I was surprised by how many people said that having to write out their posts would shut them down faster than a fat kid runs to cake.
I’ve journaled since I was a child and my words only formed in pictures. Sharing my emotions on paper served to help me cope with painful experiences and to hold the memories of greatest happiness.
I always loved to write.
The crappy thing is?
I know that if I ever lost my ability to pound it out on a keyboard and have my words magically appear on a screen I’d stop.
Not because I’m lazy. Which I am.
And not because keeping stacks of notebooks and binders of pages is a space-eater. Which it is.
But because I just couldn’t.
That stupid stroke.
I’ve written about overcoming mental hangups of the long-term effects of my stroke. Not all of them are capable of being overcome. Yet.
I’m not embarrassed to have to tell people I had a stroke, there’s nothing to be embarrassed about. But I hate some of the lingering effects it had on me…things that would be unnoticeable or unextraordinary to the casual observer…but they hurt me to know that it’s not how I used to be.
I have to nap….not fun sneaky little sleep intervals…but I HAVE.TO.NAP.
I can’t walk long distances before noticing that my right leg is tired.
Let’s not even get into the memory issues. I’m not sure I’ve gotten past that enough to talk about it right now.
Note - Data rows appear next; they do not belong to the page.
(* ===== verification/OutboxProps.v ===== *)
(** * Properties of the scheduler outbox

    The worker's view of the outbox is a feed: the table and the watermark it
    reads from.  With statements that commit at once the unread rows are a
    queue: an announcement appends, a poll that succeeds drops the rows it
    read, a poll that fails drops none, and no announced change is lost.  With
    transactions that commit out of order a row can stay below the watermark
    for good, and its key then swallows every later change of its account. *)

From stdpp Require Import pretty.
From S2P Require Import Prelude GoErrors Float64 GoTime GoStrings GoText PlatformModels Account SchedulerOutbox SchedulerCache SchedulerSnapshot.

Record Feed := { fd_outbox : Outbox; fd_mark : Z }.

Definition empty_outbox (next : Z) (now : time) : Outbox :=
  {| ob_rows := []; ob_open := []; ob_next := next; ob_now := now |}.
Definition empty_feed (now : time) : Feed := {| fd_outbox := empty_outbox 1 now; fd_mark := 0 |}.

Definition poll_limit : Z := 500.

(** What a poll does to the feed: the rows are read and their keys released
    in any case, the watermark moves when the rest of the poll succeeds. *)
Definition poll_feed (ok : bool) (s : Feed) : list SchedulerOutboxEvent * Feed :=
  let '(events, ob) := ListAfterAndReleaseDedup (fd_mark s) poll_limit (fd_outbox s) in
  (events, {| fd_outbox := ob; fd_mark := if ok then last_id (fd_mark s) events else fd_mark s |}).

Definition feed_of {D} (w : World D) : Feed :=
  {| fd_outbox := w_outbox w; fd_mark := GetOutboxWatermark (w_cache w) |}.

(** ** The poll of the service *)

Section Poll.
Context {D : Type} {DB : SchedulerDB D}.
Context (encodable : Account -> bool) (decode_payload : option string -> list (string * json)).

Lemma run_script_watermark b script c :
  GetOutboxWatermark (run_script b script c).2 = GetOutboxWatermark c.
Proof. unfold run_script. by destruct (script (keys_of b c)). Qed.

Lemma bind_watermark {A B} (m : M SchedRedis A) (k : A -> M SchedRedis B) c :
  (∀ c, GetOutboxWatermark (m c).2 = GetOutboxWatermark c) ->
  (∀ a c, GetOutboxWatermark (k a c).2 = GetOutboxWatermark c) ->
  GetOutboxWatermark (mbind_ m k c).2 = GetOutboxWatermark c.
Proof.
  intros Hm Hk. unfold mbind_. specialize (Hm c). destruct (m c) as [[a|e] c1]; [|exact Hm].
  by rewrite Hk.
Qed.

Lemma checked_watermark r c : GetOutboxWatermark (checked_result r c).2 = GetOutboxWatermark c.
Proof. unfold checked_result. by destruct (schedulerBucketWriteResultError r). Qed.

Lemma called_watermark {B} a (m : M SchedRedis B) c :
  GetOutboxWatermark (m c).2 = GetOutboxWatermark c -> GetOutboxWatermark (called a m c).2 = GetOutboxWatermark c.
Proof. intros H. by destruct a as [|[|n]]. Qed.
Lemma accounts_watermark a accounts c :
  GetOutboxWatermark (writeAccountIDs encodable a accounts c).2 = GetOutboxWatermark c.
Proof. unfold writeAccountIDs. by destruct a, (filterb encodable accounts). Qed.
Lemma members_watermark a b v ids c :
  GetOutboxWatermark (writeSnapshotMembers a b v ids c).2 = GetOutboxWatermark c.
Proof. unfold writeSnapshotMembers. by destruct a, ids. Qed.

Ltac watermark :=
  repeat first
    [ progress intros
    | apply bind_watermark | apply called_watermark | apply run_script_watermark | apply checked_watermark
    | apply accounts_watermark | apply members_watermark | reflexivity ].

Lemma publish_feed pa b accounts (w : World D) :
  feed_of (publishSnapshot encodable pa b accounts w) = feed_of w.
Proof.
  unfold publishSnapshot, on_cache, feed_of.
  assert (∀ a c, GetOutboxWatermark (CaptureBucketWriteToken a b c).2 = GetOutboxWatermark c) as Hc.
  { unfold CaptureBucketWriteToken. watermark. }
  assert (∀ t c, GetOutboxWatermark (SetSnapshot encodable pa b t accounts c).2 = GetOutboxWatermark c) as Hs.
  { intros t. unfold SetSnapshot, writeSnapshotVersionAndReturnAccountIDs,
      allocateSnapshotVersion, activateSnapshotVersion. destruct (negb _); watermark. }
  specialize (Hc (pa_capture pa) (w_cache w)).
  destruct (CaptureBucketWriteToken _ b (w_cache w)) as [[t|e] c1]; cbn in *.
  - specialize (Hs t c1). destruct (SetSnapshot encodable pa b t accounts c1) as [r c2]; cbn in *.
    by rewrite Hs, Hc.
  - by rewrite Hc.
Qed.

Lemma publish_db pa b accounts (w : World D) : w_db (publishSnapshot encodable pa b accounts w) = w_db w.
Proof.
  unfold publishSnapshot, on_cache. destruct (CaptureBucketWriteToken _ b (w_cache w)) as [[t|e] c1]; cbn;
    [by destruct (SetSnapshot encodable pa b t accounts c1)|done].
Qed.

(** A platform that a rebuild publishes. *)
Definition active_platform (p : SchedPlatform) : bool :=
  negb ((sp_platform_ID p <=? 0) || negb (platform_IsActive (sp_platform_Status p))).
(** The database answers for every active platform. *)
Definition readable (d : D) : bool :=
  match db_ListPlatforms d with
  | Ok ps => forallb (λ p, negb (active_platform p)
                           || match db_ListPool d (sp_platform_ID p) (sp_AccountPlatform p) with
                              | Ok _ => true | Err _ => false end) ps
  | Err _ => false
  end.

Lemma rebuild_feed answers ps (w : World D) : feed_of (rebuild_platforms encodable answers ps w).2 = feed_of w.
Proof.
  revert w. induction ps as [|p ps IH]; intros w; cbn [rebuild_platforms]; [done|].
  destruct (_ || _); [apply IH|]. destruct (db_ListPool _ _ _) as [accounts|e]; [|done].
  by rewrite IH, publish_feed.
Qed.
Lemma rebuildAll_feed answers (w : World D) : feed_of (rebuildAll encodable answers w).2 = feed_of w.
Proof. unfold rebuildAll. destruct (db_ListPlatforms (w_db w)); [apply rebuild_feed|done]. Qed.

(** A rebuild succeeds exactly when the database answers, whatever becomes of
    its calls to Redis. *)
Lemma rebuildAll_readable answers (w : World D) :
  match (rebuildAll encodable answers w).1 with Ok _ => true | Err _ => false end = readable (w_db w).
Proof.
  unfold rebuildAll, readable. destruct (db_ListPlatforms (w_db w)) as [ps|e]; [|done].
  assert (∀ w' : World D, w_db w' = w_db w ->
    match (rebuild_platforms encodable answers ps w').1 with Ok _ => true | Err _ => false end
    = forallb (λ p, negb (active_platform p)
         || match db_ListPool (w_db w) (sp_platform_ID p) (sp_AccountPlatform p) with
            | Ok _ => true | Err _ => false end) ps) as H; [|by apply H].
  induction ps as [|p ps IH]; intros w' Hw; cbn [rebuild_platforms forallb]; [done|].
  unfold active_platform at 1. rewrite negb_involutive.
  destruct (_ || _); cbn [orb andb]; [by apply IH|]. rewrite Hw.
  destruct (db_ListPool _ _ _) as [accounts|e]; [|done]. cbn [andb].
  apply IH. by rewrite publish_db.
Qed.

(** The pools of the active platforms, published one after the other as the
    database lists them. *)
Definition publish_pool (answers : RebuildAnswers) (w : World D) (p : SchedPlatform) : World D :=
  match db_ListPool (w_db w) (sp_platform_ID p) (sp_AccountPlatform p) with
  | Ok accounts =>
    let b := {| bk_PlatformID := sp_platform_ID p; bk_Platform := sp_AccountPlatform p; bk_Mode := "single" |} in
    publishSnapshot encodable (answers b) b accounts w
  | Err _ => w
  end.
Definition publish_all (answers : RebuildAnswers) (ps : list SchedPlatform) (w : World D) : World D :=
  foldl (publish_pool answers) w (filterb active_platform ps).
Lemma rebuild_publishes answers ps (w w' : World D) :
  rebuild_platforms encodable answers ps w = (Ok tt, w') -> w' = publish_all answers ps w.
Proof.
  unfold publish_all. revert w. induction ps as [|p ps IH]; intros w; cbn [rebuild_platforms filterb].
  { by intros [= <-]. }
  assert (filterb active_platform (p :: ps) = if active_platform p then p :: filterb active_platform ps
    else filterb active_platform ps) as -> by done.
  destruct (active_platform p) eqn:Ep; unfold active_platform in Ep.
  - apply negb_true_iff in Ep as ->. cbn [foldl].
    assert (publish_pool answers w p = match db_ListPool (w_db w) (sp_platform_ID p) (sp_AccountPlatform p) with
      | Ok accounts => publishSnapshot encodable (answers (schedulerPlatformBucket (sp_platform_ID p) (sp_AccountPlatform p)))
          (schedulerPlatformBucket (sp_platform_ID p) (sp_AccountPlatform p)) accounts w
      | Err _ => w end) as -> by done.
    destruct (db_ListPool _ _ _) as [accounts|e]; [|done]. apply IH.
  - apply negb_false_iff in Ep as ->. apply IH.
Qed.

Lemma update_last_used_watermark m c : GetOutboxWatermark (UpdateLastUsed m c) = GetOutboxWatermark c.
Proof.
  unfold UpdateLastUsed. generalize (map_to_list m). intros l. revert c.
  induction l as [|[id t] l IH]; intros c; cbn [foldl]; [done|]. rewrite IH. cbn.
  unfold update_last_used, DeleteAccount. destruct (id <=? 0); [done|].
  destruct (schedulerLastUsedMillis t); [by destruct (_ && _)|by destruct (id <=? 0)].
Qed.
I sometimes have to stop mid-sentence because the word I’m searching for disappears….especially irritating when it’s something I should absolutely know…like my kids’ names.
But, the worst for me, is my writing. My handwriting that went from decent to painfully childlike to legible.
My right hand no longer does what I want it to when I put a pen to paper. I write a check and, even four years later, it still looks like a stranger’s signature.
I struggle to sign out our 100 Christmas cards each year, and the addresses? Don’t even talk to me. Some have come back returned and I throw them in the trash because I can’t stand to look at them. (Sorry if you didn’t get a card last year!! There was also a stamp issue last Christmas, but let’s not talk about it)
It’s a constant reminder of my body’s weakness and how there are things that will never be right again. It feels like a betrayal of all the work I put into physical and occupational therapy so I could be normal and not-broken at 30 years old.
It ticks me off that I can’t get over it. That I look at a stack of forms for the kids’ schoolwork and dread it. That I will type out a note to the teacher and print it so that I don’t have to struggle with making it look nice and neat. That I take the time to make copies of anything I have to fill out so that if it’s a mess when I’m done I have a backup.
I am WELL aware that it could be so much worse than it is.
Most days? That’s enough to make me not care.
Other days it still matters. It matters a lot.
It’s MY hand…and MY signature that’s gone…and MY inability to indulge in the simple pleasure of opening a fresh diary and putting down my thoughts.
I’m thankful that I have a computer and can still journal.
But there are times that I miss the comfortable feel of the pen.